Session3 : Client5, Client6

만약 Client1의 로그인 정보를 가지고 있지 않은 Server2나 Server3에 API 요청을 하게되면 문제가 발생하지 않을까?

해결방법

1) Sticky Session : Client마다 요청 Server를 고정한다.

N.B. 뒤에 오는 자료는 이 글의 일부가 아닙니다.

(* ===== verification/PlaynetVolume.v ===== *)
(** The volume of a device: what playnet's methods and the player do to the
    gain, and what is written to the configuration. *)

From S2P Require Import Prelude Endian Ring Fifo2 AudioFifo Mqueue Streambuf StreambufSpec StreambufRefines AudioSync.
From S2P Require Import DecodeOutput Playback AudioControl AudioOps AudioCommands AudioInline PlayerLocal.
From S2P Require Import Net NetProps StreamCh StreamChProps StreamChThrough Playnet PlaynetProps PlaynetTrack.

Section Volume.
Context (big : bool) {D : Type} (SZ : Z) (now : clock).
Implicit Types (c : control D) (p : player_local D) (n : playnet D).

(** Both channels play with gain [v]. *)
Definition at_volume (v : Z) c : Prop := lgain (a_play (c_da c)) = v ∧ rgain (a_play (c_da c)) = v.

(** A step that leaves the volume alone, if it returns. *)
Definition keeps (f : control D → option (control D)) : Prop := ∀ v c c', f c = Some c' → at_volume v c → at_volume v c'.

Lemma keeps_bind (f g : control D → option (control D)) : keeps f → keeps g → keeps (λ c, c' ← f c; g c').
Proof. intros Hf Hg v c c'. destruct (f c) as [c1|] eqn:E; cbn; [|done]. intros H Hv. eapply Hg; [done|]. by eapply Hf. Qed.

Lemma keeps_with_audio k : (∀ d d', k d = Some d' → lgain (a_play d') = lgain (a_play d) ∧ rgain (a_play d') = rgain (a_play d)) →
  keeps (with_audio k).
Proof.
  intros Hk v c c'. unfold with_audio. destruct (k _) as [d|] eqn:E; cbn; [|done]. destruct (unlock (a_out d)) as [o|]; cbn; [|done].
  intros [= <-] [Hl Hr]. destruct (Hk _ _ E) as [H1 H2]. cbn in H1, H2. split; cbn; congruence.
Qed.

Lemma keeps_send op len w : keeps (λ c, '(_, c) ← AudioControl.send big op len w c; Some c).
Proof.
  intros v c c'. unfold AudioControl.send. destruct (mqueue_write_request _ _ _ _ _) as [[ok m]|]; cbn; [|done].
  destruct ok; cbn; [|by intros [= <-]]. destruct (w m) as [m1|]; cbn; [|done]. destruct (mqueue_write_complete m1); cbn; [|done].
  by intros [= <-].
Qed.

Lemma keeps_pause i : keeps (audio_pause big i).
Proof. apply keeps_send. Qed.
Lemma keeps_resume j : keeps (audio_resume big j).
Proof. apply keeps_send. Qed.
Lemma keeps_skip i : keeps (audio_skip_ahead big i).
Proof. apply keeps_send. Qed.

Lemma keeps_stop k : keeps (audio_decoder_stop big k).
Proof.
  intros v c c'. unfold audio_decoder_stop. destruct (mqueue_write_request _ _ _ _ _) as [[ok m]|]; cbn [mbind option_bind]; [|done].
  destruct ok; cbn [negb]; [|by intros [= <-]].
  destruct (with_audio _ (set_mq m c)) as [c1|] eqn:E; cbn [mbind option_bind]; [|done].
  destruct (mqueue_write_u32 _ _ _) as [m1|]; cbn [mbind option_bind]; [|done]. destruct (mqueue_write_complete m1); cbn [mbind option_bind]; [|done].
  intros [= <-] Hv. change (at_volume v c1). eapply keeps_with_audio; [|exact E|exact Hv]. intros d d' [= <-]. done.
Qed.

Lemma keeps_sb f : keeps (on_sb f).
Proof. intros v c c'. unfold on_sb. destruct (f _); cbn; [|done]. by intros [= <-]. Qed.

Lemma status_volume v c st c' : audio_status SZ now c = Some (st, c') → at_volume v c → as_gain st = v ∧ at_volume v c'.
Proof.
  unfold audio_status. destruct (fifo_bytes_used _); cbn [mbind option_bind]; [|done].
  destruct (with_audio Some c) as [c1|] eqn:E; cbn [mbind option_bind]; [|done].
  destruct (streambuf_get_status _ _) as [[[[[? ?] ?] ?] sb]|]; cbn [mbind option_bind]; [|done].
  intros [= <- <-] Hv. assert (at_volume v c1) as [Hl Hr].
  { eapply keeps_with_audio; [|exact E|exact Hv]. by intros d d' [= <-]. }
  split; [exact Hl|]. by split.
Qed.
#[local] Hint Resolve keeps_pause keeps_resume keeps_skip keeps_stop keeps_sb : beep.

(** ** The player *)

Definition p_volume (v : Z) p : Prop := at_volume v (pl_audio p).

Lemma on_audio_volume f v p p' : keeps f → on_audio f p = Some p' → p_volume v p → p_volume v p'.
Proof. intros Hf. unfold on_audio. destruct (f _) eqn:E; cbn; [|done]. intros [= <-] Hv. by eapply Hf. Qed.

Lemma status_of_volume v p st p' : status_of SZ now p = Some (st, p') → p_volume v p → as_gain st = v ∧ p_volume v p'.
Proof.
  unfold status_of. destruct (audio_status _ _ _) as [[st1 c1]|] eqn:E; cbn; [|done]. intros [= <- <-] Hv. by eapply status_volume.
Qed.

Lemma lock_volume v p p' : beep_player_local_lock p = Some p' → p_volume v p → p_volume v p'.
Proof. unfold beep_player_local_lock. destruct (pl_locked p); [done|]. by intros [= <-]. Qed.
Lemma unlock_volume v p p' : beep_player_local_unlock p = Some p' → p_volume v p → p_volume v p'.
Proof. unfold beep_player_local_unlock. destruct (pl_locked p); [|done]. by intros [= <-]. Qed.

Lemma can_prepare_volume v p b p' : beep_player_local_can_prepare_decoder SZ now p = Some (b, p') → p_volume v p → p_volume v p'.
Proof.
  unfold beep_player_local_can_prepare_decoder, assert_locked. destruct (pl_locked p); [|done].
  destruct (status_of _ _ _) as [[st p1]|] eqn:E; cbn; [|done]. intros [= <- <-] Hv. by destruct (status_of_volume _ _ _ _ E Hv).
Qed.

(** Takes a call apart at its binds. *)
Ltac steps :=
  repeat match goal with
  | |- context [mbind _ ?x] => let E := fresh "E" in destruct x as [?|] eqn:E; cbn [mbind option_bind]; [|discriminate]
  | |- context [match ?q with (_, _) => _ end] => is_var q; destruct q
  end.

Lemma player_status_volume v p st p' : beep_player_local_status SZ now p = Some (st, p') → p_volume v p → ps_gain st = v ∧ p_volume v p'.
Proof.
  unfold beep_player_local_status. steps. intros [= <- <-] Hv.
  pose proof (lock_volume _ _ _ E Hv) as H1. destruct (status_of_volume _ _ _ _ E0 H1) as [Hg H2].
  pose proof (can_prepare_volume _ _ _ _ E1 H2) as H3. split; [exact Hg|]. by eapply unlock_volume.
Qed.

Lemma wait_stopped_volume v sleeps p p' : Forall keeps sleeps → wait_stopped SZ now sleeps p = Some p' → p_volume v p → p_volume v p'.
Proof.
  intros Hs. revert p. induction Hs as [|f sleeps Hf Hs IH]; intros p; cbn [wait_stopped];
    destruct (status_of SZ now p) as [[st p1]|] eqn:E; cbn [mbind option_bind]; try done; intros H Hv;
    destruct (status_of_volume _ _ _ _ E Hv) as [_ Hv1]; destruct (_ && _); try done; try (injection H as <-; exact Hv1).
  destruct (on_audio f p1) as [p2|] eqn:E2; cbn [mbind option_bind] in H; [|done].
  eapply IH; [exact H|]. by eapply on_audio_volume.
Qed.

2) 세션 저장소를 생성하여 모든 세션을 저장한다.

3. 세션 저장소 생성

 


Session storage가 모든 Client의 로그인 정보를 소유하고 있기 때문에 모든 서버에서 모든 Client의 API 요청을 처리할 수 있다.

4. JWT 사용

로그인 정보를 Server에 저장하지 않고, Client에 로그인 정보를 JWT로 암호화하여 저장 -> JWT 통해 인증/인가

모든 서버에서 동일한 Secret Key를 소유한다.

Secret Key를 통한 암호화 / 위조 검증(복호화 시)

JWT 장/단점

1. 장점

동시 접속자가 많을 때 서버 측 부하 낮춤

Client, Server가 다른 도메인을 사용할 때

예) 카카오 OAuth2 로그인 시 JWT Token 사용

 

2. 단점

구현의 복잡도 증가

JWT에 담는 내용이 커질수록 네트워크 비용 증가 (클라이언트->서버)

생성된 JWT를 일부만 만료시킬 방법이 없음

Secret key 유출 시 JWT 조작 가능

JWT 사용 흐름

1. Client가 username, password로 로그인 성공 시

서버에서 "로그인 정보" -> JWT로 암호화 (Secret Key 사용)

Sample

서버에서 직접 쿠키를 생성해 JWT를 담아 Client 응답에 전달

JWT 전달방법은 개발자가 정함

응답 Header에 아래 형태로 JWT 전달

Cookie cookie = new Cookie(AUTHORIZATION_HEADER, token); // Name-Value
cookie.setPath("/");

// Response 객체에 Cookie 추가
res.addCookie(cookie);

브라우저 쿠키 저장소에 자동으로 JWT 저장됨

2. Client 에서 JWT 통해 인증방법

서버에서 API 요청 시마다 쿠키에 포함된 JWT를 찾아서 사용

쿠키를 찾는 코드

쿠키에 담긴 정보가 여러 개일 수 있기 때문에 그 중 이름이 JWT가 담긴 쿠키의 이름과 동일한지 확인하여 JWT를 가져온다.

 

Server

Client가 전달한 JWT 위조 여부 검증(Secret Key 사용)

JWT 유효기간이 지나지 않았은지 검증

검증 성공 시,

JWT 에서 사용자 정보를 가져와 확인

ex) GET /api/products : JWT 보낸 사용자의 관심상품 목록 조회

JWT 구조

JWT는 누구나 평문으로 복호화 가능하다.

하지만 Secret Key가 없으면 JWT 수정 불가능하다.

결국 JWT는 Read only 데이터이다.

https://jwt.io/

 

JWT.IO

JSON Web Tokens are an open, industry standard RFC 7519 method for representing claims securely between two parties.

jwt.io

 

1. Header

{
  "alg": "HS256",
  "typ": "JWT"
}

 

2. Payload

{
  "sub": "1234567890",
  "username": "카즈하",
  "admin": true
}

3. Signature

HMACSHA256(
  base64UrlEncode(header) + "." +
  base64UrlEncode(payload),
  secret)

Payload에 실제 유저의 정보가 들어있고, HEADER와 VERIFY SIGNATURE 부분은 암호화와 관련된 정보 양식이라고 생각하면 된다.